**TASK TO COMPLETE**
Among the lines below, a stretch begins at the one with "unfold try_from. destruct" and ends at the one with "unfold add_outputs_as_utxos. rewrite Ho.". Repeat that stretch exactly, ends included.

**DATA FOR PROCESSING**

(** A payment of at most 1024 inputs applies in every state of the coins that
    still has the chosen ones; with more it never does. *)
Lemma payment_applies state epoch0 epoch height w out selected outputs tx fee base from to amount :
  built state (ds_network_id state) epoch0 selected outputs tx fee base ->
  0 <= ds_base_fee_rate_q32 state -> epoch0 <= epoch -> selected <> [] -> NoDup (map utxo_key_of selected) ->
  Forall (spendable_in w height) selected ->
  outputs <> [] -> (length outputs <= 2)%nat -> Forall output_ok outputs -> Forall (fun o => 0 <= to_amount_strikes o) outputs ->
  let pending := stored_payment tx selected fee base from to amount in
  if (1024 <? length selected)%nat
  then exists e, apply_pending state epoch height [] (w, out) pending = Err e
  else exists w', apply_pending state epoch height [] (w, out) pending
         = Ok (w', out ++ [{| vt_pending := pending; vt_tx := tx; vt_fee := fee; vt_base_fee := base |}]).
Proof.
  intros Hb Hrate He Hne Hnd HF Hon Hol Hout Hpos pending.
  pose proof (stored_payment_decodes _ _ _ _ _ _ _ _ from to amount Hb) as Hdec. fold pending in Hdec.
  destruct Hb as [Hi Hw Hty (Hv & Hn & Hve & Hx & Ho) Hbase Hfee Hpays [S1 S2] Hver].
  pose proof (selected_nonneg _ _ _ HF) as S0.
  assert (0 <= output_total outputs) as O0 by (apply sum_of_nonneg; intros o Ho'; rewrite Forall_forall in Hpos; by apply Hpos).
  assert (length (tc_inputs (tx_core tx)) = length selected) as Hli by (symmetry; by eapply Forall2_length).
  unfold apply_pending. rewrite Hdec. cbn [pending stored_payment pd_txid pd_wtxid].
  rewrite !bool_decide_eq_true_2 by done. cbn [negb orb]. rewrite Hv, Hn, !Z.eqb_refl, Hve, Hx, Z.eqb_refl. cbn [negb orb].
  destruct (Z.ltb_spec epoch epoch0); [lia|]. cbn [andb orb].
  rewrite Hli, Ho, Hw, Nat.eqb_refl. cbn [negb].
  destruct (Nat.ltb_spec 1024 (length selected)) as [Hbig|Hsmall].
  { destruct ((length selected =? 0)%nat || (length outputs =? 0)%nat || true || (1024 <? length outputs)%nat) eqn:E;
      [by eexists|]. rewrite orb_true_r in E. by cbn in E. }
  destruct (Nat.eqb_spec (length selected) 0) as [E0|_]; [by destruct selected|].
  destruct (Nat.eqb_spec (length outputs) 0) as [E0|_]; [by destruct outputs|].
  destruct (Nat.ltb_spec 1024 (length outputs)); [lia|]. cbn [orb claim_operation_for_tx List.filter fold_result].
  unfold apply_ordinary.
  destruct (inputs_run w (pd_txid pending) tx height selected (tc_inputs (tx_core tx)) (tx_witnesses tx) ∅ 0 [] 0)
    as (seen' & Hrun); [done|done|done|lia|done|set_solver|lia|lia|exact Hver|].
  change (imap (fun i x => ((0 + i)%nat, x)) (combine (tc_inputs (tx_core tx)) (tx_witnesses tx)))
    with (imap pair (combine (tc_inputs (tx_core tx)) (tx_witnesses tx))) in Hrun.
  rewrite Hrun, Z.add_0_l, app_nil_l, Ho.
  rewrite (outputs_run (pd_txid pending) outputs 0) by (done || lia). rewrite Z.add_0_l.
  assert (0 <= base).
  { eapply required_base_fee_nonneg; [exact Hrate| |exact Hbase]. unfold TransactionV1_serialized_len. lia. }
  destruct (Z.ltb_spec (utxo_total selected) (output_total outputs)); [lia|].
  replace (utxo_total selected - output_total outputs) with fee by lia.
  unfold try_from. destruct (Z.ltb_spec fee (2 ^ 64)); [cbn [ok_or]|lia].
  rewrite Hbase. cbn [map_err]. destruct (Z.ltb_spec fee base); [lia|].
  assert (Forall2 (fun k u => find_utxo w k = Some u) (map utxo_key_of selected) selected) as Hfind.
  { clear -HF. induction HF as [|u us Hu _ IH]; constructor; [apply Hu|done]. }
  destruct (remove_consumed_ok (Msg "UTXO disappeared during block application"%string) w _ _ Hnd Hfind) as (w1 & -> & _).
  unfold add_outputs_as_utxos. rewrite Ho.
  destruct outputs as [|o1 [|o2 [|? ?]]]; [done| | |cbn in Hol; lia]; cbn [push_outputs]; by eexists.
Qed.
End payment.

**SOLUTION TO THE PROBLEM**
  unfold try_from. destruct (Z.ltb_spec fee (2 ^ 64)); [cbn [ok_or]|lia].
  rewrite Hbase. cbn [map_err]. destruct (Z.ltb_spec fee base); [lia|].
  assert (Forall2 (fun k u => find_utxo w k = Some u) (map utxo_key_of selected) selected) as Hfind.
  { clear -HF. induction HF as [|u us Hu _ IH]; constructor; [apply Hu|done]. }
  destruct (remove_consumed_ok (Msg "UTXO disappeared during block application"%string) w _ _ Hnd Hfind) as (w1 & -> & _).
  unfold add_outputs_as_utxos. rewrite Ho.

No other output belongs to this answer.